[WHAT THE EXERCISE ASKS] Where "fuel" occurs in a line of the entries below, copy that line.

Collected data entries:
══════════

Lemma find_word_full s fuel : ∀ spot,
  phys_inv s → 0 ≤ spot < allocation_table_length s →
  Forall (λ w, w = all_taken) (allocation_table s) →
  find_word fuel spot (set_lock 1 s) = Hang.
Proof.
  induction fuel as [|fuel IH]; intros spot Hs Hspot HF; [done|]. cbn [find_word].
  destruct (lookup_word s spot Hs Hspot) as (w0 & Hw0 & _).
  rewrite (bind_ok _ _ _ _ _ (load_word_ok (set_lock 1 s) spot w0 Hw0)).
  rewrite (Forall_lookup_1 _ _ _ _ HF Hw0), Z.eqb_refl. mstep. cbn [allocation_table_length set_lock].
  pose proof (inv_length s Hs). rewrite u64_small by lia. apply IH; [done| |done].
  destruct (Z.leb_spec (allocation_table_length s) (spot + 1)); lia.
Qed.

(** The address computed from a word and a bit. *)
Lemma page_address spot bit : 0 ≤ spot < 2 ^ 32 → 0 ≤ bit < 64 →
  u64 (Z.shiftl (u64 (u64 (Z.shiftl spot 6) + bit)) 12) = (spot * 64 + bit) * 2 ^ 12.
Proof.
  intros. rewrite !Z.shiftl_mul_pow2 by lia.
  rewrite (u64_small (spot * 2 ^ 6)), (u64_small (spot * 2 ^ 6 + bit)), u64_small by lia. lia.
Qed.

Lemma page_of spot bit : 0 ≤ spot → 0 ≤ bit < 32 →
  (spot * 64 + bit) / 64 = spot ∧ (spot * 64 + bit) mod 64 = bit ∧ (spot * 64 + bit) mod 32 = bit.
Proof. intros. repeat split; divmod_lia. Qed.

(** What a successful [memory_physical_allocate] does. *)
Lemma allocate_run s :
  phys_inv s → 0 < avail s →
  ∃ p w, free_page (allocation_table s) p ∧
    allocation_table s !! Z.to_nat (p / 64) = Some w ∧ word_ok w ∧
    0 ≤ p / 64 < allocation_table_length s ∧ Z.testbit w (p mod 32) = false ∧
    memory_physical_allocate s = Ok (p * 2 ^ 12, set_index (p / 64)
      (update (p / 64) (Z.lor w (mask (p mod 32))) (u64 (used_physical_pages s + 1)) s)).
Proof.
  intros Hs Ha. pose proof (inv_length s Hs) as Hlen. pose proof (inv_index s Hs) as Hidx.
  pose proof (avail_bounds s Hs) as Hab.
  assert (∃ r w, find_word (S (Z.to_nat (allocation_table_length s))) (allocation_index s) (set_lock 1 s)
    = Ok (r, set_lock 1 s) ∧ 0 ≤ r < allocation_table_length s ∧
    allocation_table s !! Z.to_nat r = Some w ∧ w ≠ all_taken) as (r & w & Hfind & Hr & Hw & Hne).
  { apply (avail_free_page s Hs) in Ha as (q & Hq0 & Hq1 & w & Hw & Hb).
    assert (0 ≤ q / 64) as Hqd by divmod_lia.
    destruct (lookup_range s (q / 64) w Hs Hqd Hw) as [Hlt Hok].
    pose proof (Z.mod_pos_bound (q / 64 - allocation_index s) (allocation_table_length s)).
    apply (find_word_ok s _ _ ((q / 64 - allocation_index s) mod allocation_table_length s)); [done|lia|lia|].
    exists w. split.
    - rewrite Z.add_mod_idemp_r by lia. replace (allocation_index s + (q / 64 - allocation_index s)) with (q / 64) by lia.
      by rewrite Z.mod_small by lia.
    - intros ->. rewrite all_taken_bits in Hb by divmod_lia. done. }
  destruct (lookup_range s r w Hs (proj1 Hr) Hw) as [_ Hok].
  destruct (first_clear w Hok Hne) as (k & Hk & Hc & Hl).
  destruct (page_of r k (proj1 Hr) Hk) as (Hp1 & Hp2 & Hp3).
  exists (r * 64 + k), w. rewrite Hp1, Hp3.
  split; [|split; [done|split; [done|split; [done|split; [done|]]]]].
  { unfold free_page. rewrite Hp1, Hp2, Hw. repeat split; [lia|lia|]. by exists w. }
  unfold memory_physical_allocate.
  rewrite (bind_ok _ _ _ _ _ (acquire_ok s (inv_lock s Hs))). mstep.
  cbn [allocation_index allocation_table_length set_lock].
  rewrite (bind_ok _ _ _ _ _ Hfind), (bind_ok _ _ _ _ _ (load_word_ok (set_lock 1 s) r w Hw)).
  assert (lift (bit_scan 65 w 0) (set_lock 1 s) = Ok (k, set_lock 1 s)) as Hscan.
  { unfold lift. by rewrite (bit_scan_ok 65 w 0 k), Z.add_0_l by (done || lia). }
  rewrite (bind_ok _ _ _ _ _ Hscan).
  rewrite (proj2 (Z.leb_gt 64 k)) by lia.
  rewrite (bind_ok _ _ _ _ _ (store_word_ok (set_lock 1 s) r w _ Hw)). unfold release. mstep. unfold ret.
  rewrite page_address by lia. pose proof (inv_lock s Hs) as Hlock.
  replace (mask k) with (u64 (shl_int k)) by done.
  destruct s. cbn in *. by rewrite Hlock.
Qed.

Lemma set_index_inv i s : phys_inv s → 0 ≤ i < allocation_table_length s → phys_inv (set_index i s).
Proof. intros [H1 H2 H3 H4 H5] Hi. constructor; cbn; try done. lia. Qed.

(** The allocator of [memory_physical.c] as an instance of the interface. *)
#[export] Instance bitmap_allocator : PageAllocator phys := memory_physical_allocate.

(** Different free pages are so many pages available. *)
Lemma avail_free_list l : ∀ s, phys_inv s → NoDup l → Forall (free_page (allocation_table s)) l →
  Z.of_nat (length l) ≤ avail s.
Proof.
  induction l as [|q l IH]; intros s Hs Hnd Hf; [pose proof (avail_bounds s Hs); cbn [length]; lia|].
  apply list.NoDup_cons in Hnd as [Hq Hnd]. apply list.Forall_cons in Hf as [Hfq Hf].
  pose proof Hfq as (Hq0 & Hq1 & w & Hw & Hbit).
  assert (q mod 32 = q mod 64) as Hm by divmod_lia.
  assert (alias q = q) as Hal by (unfold alias; divmod_lia).
  pose proof (Forall_lookup_1 _ _ _ _ (inv_words s Hs) Hw) as Hok.
  set (s1 := update (q / 64) (Z.lor w (mask (q mod 32))) 0 s).
  assert (avail s1 = avail s - 1) as Ha.
  { unfold s1. rewrite (avail_update _ w) by (done || divmod_lia). rewrite word_free_set; [lia|done|].
    by rewrite Z.mod_mod, Hm by lia. }
  assert (phys_inv s1) as Hs1 by (apply update_inv; [done|apply word_ok_lor; [done|apply word_ok_mask]]).
  cbn [length]. enough (Z.of_nat (length l) ≤ avail s1) by lia. apply IH; [done|done|].
  rewrite list.Forall_forall in Hf. apply list.Forall_forall. intros x Hx.
  apply (free_page_set _ q w x Hq0 Hw). split; [by apply Hf|]. rewrite Hal. by intros ->.
Qed.

Lemma free_page_not_taken t p : free_page t p → ¬ taken_bit t p.
Proof. intros (_ & _ & w & Hw & Hb) H. rewrite (H w Hw) in Hb. done. Qed.

Lemma alias_low p : 0 ≤ p → p mod 64 < 32 → alias p = p.
Proof. intros. unfold alias. divmod_lia. Qed.

(** Setting a bit keeps the bits that are set. *)
Lemma taken_bit_set t p w q :
  0 ≤ p → 0 ≤ q → t !! Z.to_nat (p / 64) = Some w → taken_bit t q →
  taken_bit (<[Z.to_nat (p / 64) := Z.lor w (mask (p mod 32))]> t) q.
Proof.
  intros Hp Hq0 Hw Hq v Hv. destruct (decide (p / 64 = q / 64)) as [Heq|Hne].
  - rewrite Heq, list_lookup_insert_eq in Hv by (apply lookup_lt_Some in Hw; by rewrite <- Heq).
    simplify_eq. rewrite Z.lor_spec, (Hq w); [done|by rewrite <- Heq].
  - rewrite list_lookup_insert_ne in Hv; [by apply Hq|].
    intros Hn. apply Hne. apply Z2Nat.inj; divmod_lia.
Qed.

Lemma taken_bit_insert_eq t p w :
  0 ≤ p → p mod 64 < 32 → t !! Z.to_nat (p / 64) = Some w →
  taken_bit (<[Z.to_nat (p / 64) := Z.lor w (mask (p mod 32))]> t) p.
Proof.
  intros Hp Hlow Hw v Hv. rewrite list_lookup_insert_eq in Hv by (by apply lookup_lt_Some in Hw).
  simplify_eq. assert (p mod 64 = p mod 32) as -> by divmod_lia.
  rewrite testbit_set, Z.mod_mod, Z.eqb_refl by divmod_lia. apply orb_true_r.
Qed.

══════════

[EXPECTED ANSWER]
Lemma find_word_full s fuel : ∀ spot,
  find_word fuel spot (set_lock 1 s) = Hang.
  induction fuel as [|fuel IH]; intros spot Hs Hspot HF; [done|]. cbn [find_word].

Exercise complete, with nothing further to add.